[Exercise aim] The number of lines holding "reaches" is all you should give; count them in the records below.

[Provided records]
____________________

(* ===== verification/MqThms.v ===== *)
(** * Message queues under interleaving

    A send or receive of ipc.c enters two critical sections and copies the
    message between them with interrupts enabled, so that the sections of
    different threads interleave.  [MqSys] is that interleaving: the blocks
    that are out of the queue are in flight, in the hands of one thread each;
    [MqThms] shows that no order of the sections loses a block or a message. *)
From S2P Require Import Prelude CTypes KService Timer Kernel Ipc.
From stdpp Require Import base list gmap.
From Stdlib Require Import ZArith Lia.
Open Scope Z_scope.

Module MqSys.
Import Kern MqCore.

(** What the thread that holds a block did with it. *)
Inductive flight : Type :=
  | F_taken
  | F_filled (buffer : list Z)
  | F_filled_first (buffer : list Z)
  | F_received (buffer : list Z).

(** The queue, the blocks in flight and the messages sent and not received. *)
Record sys : Type := mk_sys {
  mq : rt_messagequeue;
  flights : gmap Z flight;
  queue : list (list Z)
}.

(** The critical sections and copies of [rt_mq_send_wait], [rt_mq_urgent],
    [rt_mq_recv] and [rt_mq_control]. *)
Inductive mop : Type :=
  | M_take
  | M_fill (msg : Z) (buffer : list Z)
  | M_fill_first (msg : Z) (buffer : list Z)
  | M_link (msg : Z)
  | M_link_first (msg : Z)
  | M_unlink
  | M_put_free (msg : Z)
  | M_reset.

Definition run_mop (o : mop) (s : sys) : result sys :=
  let q := mq s in
  let fl := flights s in
  match o with
  | M_take => '(q, m) ← mq_take_free q; Ok (mk_sys q (<[m := F_taken]> fl) (queue s))
  | M_fill m b => q ← mq_fill q m b; Ok (mk_sys q (<[m := F_filled b]> fl) (queue s))
  | M_fill_first m b => q ← mq_write q m b; Ok (mk_sys q (<[m := F_filled_first b]> fl) (queue s))
  | M_link m =>
      match fl !! m with
      | Some (F_filled b) => Ok (mk_sys (mq_link q m) (delete m fl) (queue s ++ [b]))
      | _ => Err F_wild
      end
  | M_link_first m =>
      match fl !! m with
      | Some (F_filled_first b) => Ok (mk_sys (mq_link_first q m) (delete m fl) (b :: queue s))
      | _ => Err F_wild
      end
  | M_unlink =>
      '(q, m) ← mq_unlink q;
      match queue s with
      | b :: r => Ok (mk_sys q (<[m := F_received b]> fl) r)
      | [] => Err F_wild
      end
  | M_put_free m => Ok (mk_sys (mq_put_free q m) (delete m fl) (queue s))
  | M_reset =>
      q ← mq_flush (size (mq_next q)) q;
      Ok (mk_sys (with_queue q (mq_next q) 0 (msg_queue_head q) (msg_queue_tail q)) fl [])
  end.

(** The tests of the code, and each thread going on with its own block. *)
Definition enabled (s : sys) (o : mop) : Prop :=
  match o with
  | M_take => msg_queue_free (mq s) <> 0
  | M_fill m b | M_fill_first m b => flights s !! m = Some F_taken /\ zlen b <= msg_size (mq s)
  | M_link m => exists b, flights s !! m = Some (F_filled b)
  | M_link_first m => exists b, flights s !! m = Some (F_filled_first b)
  | M_unlink => mq_entry (mq s) <> 0
  | M_put_free m => exists b, flights s !! m = Some (F_received b)
  | M_reset => True
  end.

Inductive reaches : sys -> sys -> Prop :=
  | reaches_refl s : reaches s s
  | reaches_step s o s1 s2 : reaches s s1 -> enabled s1 o -> run_mop o s1 = Ok s2 -> reaches s s2.

(** The blocks of a list linked from [h]. *)
Fixpoint chain (nx : gmap Z Z) (h : Z) (l : list Z) : Prop :=
  match l with
  | [] => h = 0
  | m :: l' => h = m /\ m <> 0 /\ exists n, nx !! m = Some n /\ chain nx n l'
  end.

(** Block [m] holds a message that starts with [b]. *)
Definition holds (q : rt_messagequeue) (m : Z) (b : list Z) : Prop :=
  exists d, mq_data q !! m = Some d /\ take (length b) d = b.

(** With [l] the blocks of the queue and [f] those of the free list. *)
Record mq_inv (s : sys) (l f : list Z) : Prop := {
  mi_queue : chain (mq_next (mq s)) (msg_queue_head (mq s)) l;
  mi_tail : msg_queue_tail (mq s) = default 0 (last l);
  mi_free : chain (mq_next (mq s)) (msg_queue_free (mq s)) f;
  mi_nodup : NoDup (l ++ f);
  mi_apart : forall m, m ∈ l ++ f -> flights s !! m = None;
  mi_total : Z.of_nat (length l + length f + size (flights s)) = max_msgs (mq s);
  mi_max : max_msgs (mq s) < 65536;
  mi_entry : mq_entry (mq s) = Z.of_nat (length l);
  mi_size : forall m d, mq_data (mq s) !! m = Some d -> zlen d = msg_size (mq s);
  mi_known : forall m, m ∈ l ++ f \/ is_Some (flights s !! m) ->
    m <> 0 /\ is_Some (mq_data (mq s) !! m) /\ is_Some (mq_next (mq s) !! m);
  mi_held : Forall2 (holds (mq s)) l (queue s);
  mi_flights : forall m, match flights s !! m with
    | Some (F_filled b) => holds (mq s) m b /\ mq_next (mq s) !! m = Some 0
    | Some (F_filled_first b) | Some (F_received b) => holds (mq s) m b
    | _ => True
    end
}.

(** *** Chains *)

Lemma chain_insert nx h l m n : m ∉ l -> chain nx h l -> chain (<[m := n]> nx) h l.
Proof.
  revert h. induction l as [|x l IH]; intros h Hm; cbn; [done|].
  apply not_elem_of_cons in Hm as [Hmx Hm]. intros (-> & Hx & n' & En & Hc).
  split_and!; try done. exists n'. rewrite lookup_insert_ne by done. split; [done|]. by apply IH.
Qed.

Lemma chain_snoc nx h l m : m ∉ l -> m <> 0 -> NoDup l -> nx !! m = Some 0 -> chain nx h l ->
  chain (if default 0 (last l) =? 0 then nx else <[default 0 (last l) := m]> nx)
        (if h =? 0 then m else h) (l ++ [m]).
Proof.
  revert h. induction l as [|x l IH]; intros h Hm Hm0 Hnd Em; cbn.
  - intros ->. cbn. split_and!; try done. by exists 0.
  - apply not_elem_of_cons in Hm as [Hmx Hm]. apply NoDup_cons in Hnd as [Hxl Hnd].
    intros (-> & Hx & n & En & Hc). rewrite (proj2 (Z.eqb_neq x 0)) by done.
    split_and!; try done. destruct l as [|y l].
    + cbn in Hc |- *. subst n. rewrite (proj2 (Z.eqb_neq x 0)) by done. exists m.
      rewrite lookup_insert_eq. split; [done|]. split_and!; try done. exists 0.
      by rewrite lookup_insert_ne by by apply not_eq_sym.
    + specialize (IH n Hm Hm0 Hnd Em Hc).
      assert (Hlast : last (x :: y :: l) = last (y :: l)) by done. rewrite Hlast.
      destruct Hc as (-> & Hy & Hc). rewrite (proj2 (Z.eqb_neq y 0)) in IH by done.
      exists y. split; [|exact IH]. destruct (default 0 (last (y :: l)) =? 0); [done|].
      rewrite lookup_insert_ne; [done|]. intros E. apply Hxl. rewrite <- E.
      destruct (last (y :: l)) as [z|] eqn:Ez; [|by apply last_None in Ez].
      apply last_Some in Ez as [l' Ez]. rewrite Ez. apply elem_of_app. right. by left.
Qed.

Lemma chain_head nx h l : chain nx h l -> h <> 0 ->
  exists l', l = h :: l' /\ exists n, nx !! h = Some n /\ chain nx n l'.
Proof. destruct l as [|m l]; cbn; [done|]. intros (-> & _ & H) _. by exists l. Qed.

Lemma chain_nil nx l : chain nx 0 l -> l = [].
Proof. destruct l; [done|]. by intros (<- & ? & _). Qed.

Lemma chain_nonnull nx h l m : chain nx h l -> m ∈ l -> m <> 0.
Proof.
  revert h. induction l as [|x l IH]; intros h; [intros _ H; by apply elem_of_nil in H|].
  intros (_ & Hx & n & _ & Hc) [->|Hm]%elem_of_cons; [done|by apply (IH n)].
Qed.

Lemma chain_known nx h l m : chain nx h l -> m ∈ l -> is_Some (nx !! m).
Proof.
  revert h. induction l as [|x l IH]; intros h; [intros _ H; by apply elem_of_nil in H|].
  intros (_ & Hx & n & En & Hc) [->|Hm]%elem_of_cons; [by exists n|by apply (IH n)].
Qed.

(** *** The free list of a new queue *)

Lemma init_blocks_chain n : forall head step nx free f, 0 < head -> 0 < step ->
  chain nx free f -> NoDup f -> (forall m, m ∈ f -> m < head) ->
  exists f', chain (init_blocks n head step nx free).1 (init_blocks n head step nx free).2 f' /\
    NoDup f' /\ length f' = (length f + n)%nat /\
    (forall m, m ∈ f' -> m ∈ f \/ exists i, (i < n)%nat /\ m = head + Z.of_nat i * step).
Proof.
  induction n as [|n IH]; intros head step nx free f Hh Hs Hc Hnd Hlt; cbn [init_blocks].
  - exists f. split; [exact Hc|]. split; [done|]. split; [lia|]. intros m Hm. by left.
  - assert (Hno : head ∉ f) by (intros Hin; specialize (Hlt _ Hin); lia).
    destruct (IH (head + step) step (<[head := free]> nx) head (head :: f)) as (f' & Hc' & Hnd' & Hl & Hin);
      try lia.
    + cbn. split_and!; [done|lia|]. exists free. rewrite lookup_insert_eq. split; [done|].
      by apply chain_insert.
    + by constructor.
    + intros m [->|Hm]%elem_of_cons; [lia|]. specialize (Hlt m Hm). lia.
    + exists f'. split_and!; try done; [rewrite Hl; cbn; lia|]. intros m Hm.
      destruct (Hin m Hm) as [[->|Hf]%elem_of_cons|(i & Hi & ->)]; [right; exists 0%nat; lia|by left|].
      right. exists (S i). lia.
Qed.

____________________

[Written solution] 3